• **EXERCISE DETAILS**
From the first line of the entries below to the line with "if four_ok n0", give each line again exactly.

• **TASK INPUT**

(** One pass of the UTF-8 decoder: a code point for each well formed
    sequence, and each byte that starts none is handed over as it is. *)
Fixpoint scan (bs : bytes) : list (N + byte) :=
  match bs with
  | [] => []
  | b0 :: r0 =>
      let n0 := Byte.to_N b0 in
      let bad := inr b0 :: scan r0 in
      if n0 <? 0x80 then inl n0 :: scan r0
      else match r0 with
           | [] => bad
           | b1 :: r1 =>
               let n1 := Byte.to_N b1 in
               if two_ok n0 n1 then inl (cp2 n0 n1) :: scan r1
               else match r1 with
                    | [] => bad
                    | b2 :: r2 =>
                        let n2 := Byte.to_N b2 in
                        if three_ok n0 n1 n2 then inl (cp3 n0 n1 n2) :: scan r2
                        else match r2 with
                             | [] => bad
                             | b3 :: r3 =>
                                 let n3 := Byte.to_N b3 in
                                 if four_ok n0 n1 n2 n3
                                 then inl (cp4 n0 n1 n2 n3) :: scan r3
                                 else bad
                             end
                    end
           end
  end.

(** [bs.decode()]: UTF-8 with [errors='strict']; [None] stands for the
    [UnicodeDecodeError]. *)
Definition decode (bs : bytes) : option str :=
  mapM (λ x, match x with inl c => Some c | inr _ => None end) (scan bs).

(** UTF-8 with [errors='surrogateescape']: an undecodable byte [b]
    becomes the lone surrogate U+DC00 + [b]. *)
Definition decode_surrogateescape (bs : bytes) : str :=
  (λ x, match x with inl c => c | inr b => 0xDC00 + Byte.to_N b end) <$> scan bs.

End codecs.

(** ** [repr] of a [str] *)

Module builtins.

Definition squote : N := 39.
Definition dquote : N := 34.
Definition backslash : N := 92.

Definition hexdigit (n : N) : N := if n <? 10 then 48 + n else 87 + n.

(** The [k] lowest hexadecimal digits of [n], most significant first. *)
Fixpoint hex (k : nat) (n : N) : str :=
  match k with
  | O => []
  | S k' => hex k' (N.shiftr n 4) ++ [hexdigit (N.land n 0xF)]
  end.

(** The quote [repr] wraps the string in: a double quote only when the
    string holds single quotes and no double quote. *)
Definition repr_quote (s : str) : N :=
  if bool_decide (squote ∈ s) && negb (bool_decide (dquote ∈ s))
  then dquote else squote.

Definition repr_char (isprintable : N → bool) (quote ch : N) : str :=
  if (ch =? quote) || (ch =? backslash) then [backslash; ch]
  else if ch =? 9 then lit "\t"
  else if ch =? 10 then lit "\n"
  else if ch =? 13 then lit "\r"
  else if (ch <? 32) || (ch =? 0x7F) then lit "\x" ++ hex 2 ch
  else if ch <? 0x7F then [ch]
  else if isprintable ch then [ch]
  else if ch <=? 0xFF then lit "\x" ++ hex 2 ch
  else if ch <=? 0xFFFF then lit "\u" ++ hex 4 ch
  else lit "\U" ++ hex 8 ch.

(** [repr(s)], the conversion [!r] of an f-string. *)
Definition repr (isprintable : N → bool) (s : str) : str :=
  let q := repr_quote s in
  [q] ++ mjoin (repr_char isprintable q <$> s) ++ [q].

End builtins.

(** ** Exceptions *)

(** The exception classes the module defines, catches or lets through. *)
Inductive ExcClass :=
| Exception_ | OSError_ | FileNotFoundError_ | PermissionError_
| SubprocessError_ | CalledProcessError_
| ValueError_ | UnicodeError_ | UnicodeDecodeError_
| GitError_ | NotGitRepositoryError_ | GitNotFoundError_.

#[global] Instance ExcClass_eq_dec : EqDecision ExcClass.
Proof. solve_decision. Defined.

(** The base class written in the [class] statement. *)
Definition base (c : ExcClass) : option ExcClass :=
  match c with
  | Exception_ => None
  | OSError_ | SubprocessError_ | ValueError_ | GitError_ => Some Exception_
  | FileNotFoundError_ | PermissionError_ => Some OSError_
  | CalledProcessError_ => Some SubprocessError_
  | UnicodeError_ => Some ValueError_
  | UnicodeDecodeError_ => Some UnicodeError_
  | NotGitRepositoryError_ | GitNotFoundError_ => Some GitError_
  end.

Fixpoint mro_upto (n : nat) (c : ExcClass) : list ExcClass :=
  c :: match n, base c with
       | S n', Some b => mro_upto n' b
       | _, _ => []
       end.

(** The class and its bases; no chain is longer than four. *)
Definition mro (c : ExcClass) : list ExcClass := mro_upto 4 c.

Definition issubclass (c d : ExcClass) : bool := bool_decide (d ∈ mro c).

(** Exception values.  [cause] is what [raise ... from err] records. *)
Inductive PyException :=
| FileNotFoundError
| PermissionError
| CalledProcessError (returncode : Z) (cmd : list str) (output stderr : bytes)
| UnicodeDecodeError (object : bytes)
| GitError (msg : str) (cause : PyException)
| NotGitRepositoryError (msg : str)
| GitNotFoundError (cause : PyException).

(** [type(e)] *)
Definition type_of (e : PyException) : ExcClass :=
  match e with
  | FileNotFoundError => FileNotFoundError_
  | PermissionError => PermissionError_
  | CalledProcessError _ _ _ _ => CalledProcessError_
  | UnicodeDecodeError _ => UnicodeDecodeError_
  | GitError _ _ => GitError_
  | NotGitRepositoryError _ => NotGitRepositoryError_
  | GitNotFoundError _ => GitNotFoundError_
  end.

(** [isinstance(e, c)], the test an [except c] clause makes. *)
Definition isinstance (e : PyException) (c : ExcClass) : bool :=
  issubclass (type_of e) c.

Inductive result (A : Type) :=
| Return (a : A)
| Raise (e : PyException).
Arguments Return {A} a.
Arguments Raise {A} e.

(** ** The host: file system and child processes *)

(** How [subprocess] finds the child process ended: it could not be
    started, or it ran and exited with a status. *)
Inductive PopenOutcome :=
| SpawnFailed (e : PyException)
| Exited (returncode : Z) (stdout stderr : bytes).

Class Host := {
  (** the state of the machine: files, directories, installed programs *)
  World : Type;
  (** [p.is_dir()] *)
  is_dir : World → PurePath → bool;
  (** [p.resolve()] *)
  resolve : World → PurePath → PurePath;
  (** run [command] in directory [cwd] with both output streams captured *)
  Popen : list str → str → World → PopenOutcome * World;
  (** [os.fsdecode] *)
  fsdecode : bytes → str;
  (** [str.isprintable] of one code point *)
  isprintable : N → bool;
}.

(** ** [find_git_root] *)

Definition has_git `{Host} (w : World) (p : PurePath) : bool :=
  is_dir w (p /. lit ".git").

(** The [while] loop of [find_git_root]. *)
Equations? climb `{Host} (w : World) (path : PurePath) : option PurePath
  by wf (length (parts path)) lt :=
  climb w path with has_git w path := {
    | true := Some path
    | false with decide (path = parent path) := {
        | left _ := None
        | right Hne := climb w (parent path) } }.
Proof.
  revert Hne. unfold parent. destruct (parts path) as [|x l] eqn:E; [done|].
  intros _. cbn [parts].
  assert (∀ (y : str) k, S (length (removelast (y :: k))) = length (y :: k)) as Hlen.
  { intros y k. revert y. induction k as [|z k IH]; intros y; [done|].
    change (removelast (y :: z :: k)) with (y :: removelast (z :: k)).
    change (length (y :: removelast (z :: k))) with (S (length (removelast (z :: k)))).
    by rewrite IH. }
  specialize (Hlen x l). lia.
Qed.

Definition find_git_root `{Host} (w : World) (path : PathLike) : option PurePath :=
  climb w (Path path).

(** ** [class GitFolder] *)

Module GitFolder.

(** The attributes of an instance. *)
Record t := { _cwd : PurePath; _root : PurePath; _git_exec : str }.

Definition default_git_exec : str := lit "git".

(** [GitFolder(cwd, git_exec)] *)
Definition __init__ `{Host} (cwd : PathLike) (git_exec : str) (w : World) : result t :=
  let cwd := resolve w (Path cwd) in
  match find_git_root w (OfPath cwd) with
  | None =>
      Raise (NotGitRepositoryError
               (lit "Unable to find git repository root from: " ++ to_str cwd))
  | Some root => Return {| _cwd := cwd; _root := root; _git_exec := git_exec |}
  end.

• **WRITTEN RESPONSE**
(** One pass of the UTF-8 decoder: a code point for each well formed
    sequence, and each byte that starts none is handed over as it is. *)
Fixpoint scan (bs : bytes) : list (N + byte) :=
  match bs with
  | [] => []
  | b0 :: r0 =>
      let n0 := Byte.to_N b0 in
      let bad := inr b0 :: scan r0 in
      if n0 <? 0x80 then inl n0 :: scan r0
      else match r0 with
           | [] => bad
           | b1 :: r1 =>
               let n1 := Byte.to_N b1 in
               if two_ok n0 n1 then inl (cp2 n0 n1) :: scan r1
               else match r1 with
                    | [] => bad
                    | b2 :: r2 =>
                        let n2 := Byte.to_N b2 in
                        if three_ok n0 n1 n2 then inl (cp3 n0 n1 n2) :: scan r2
                        else match r2 with
                             | [] => bad
                             | b3 :: r3 =>
                                 let n3 := Byte.to_N b3 in
                                 if four_ok n0 n1 n2 n3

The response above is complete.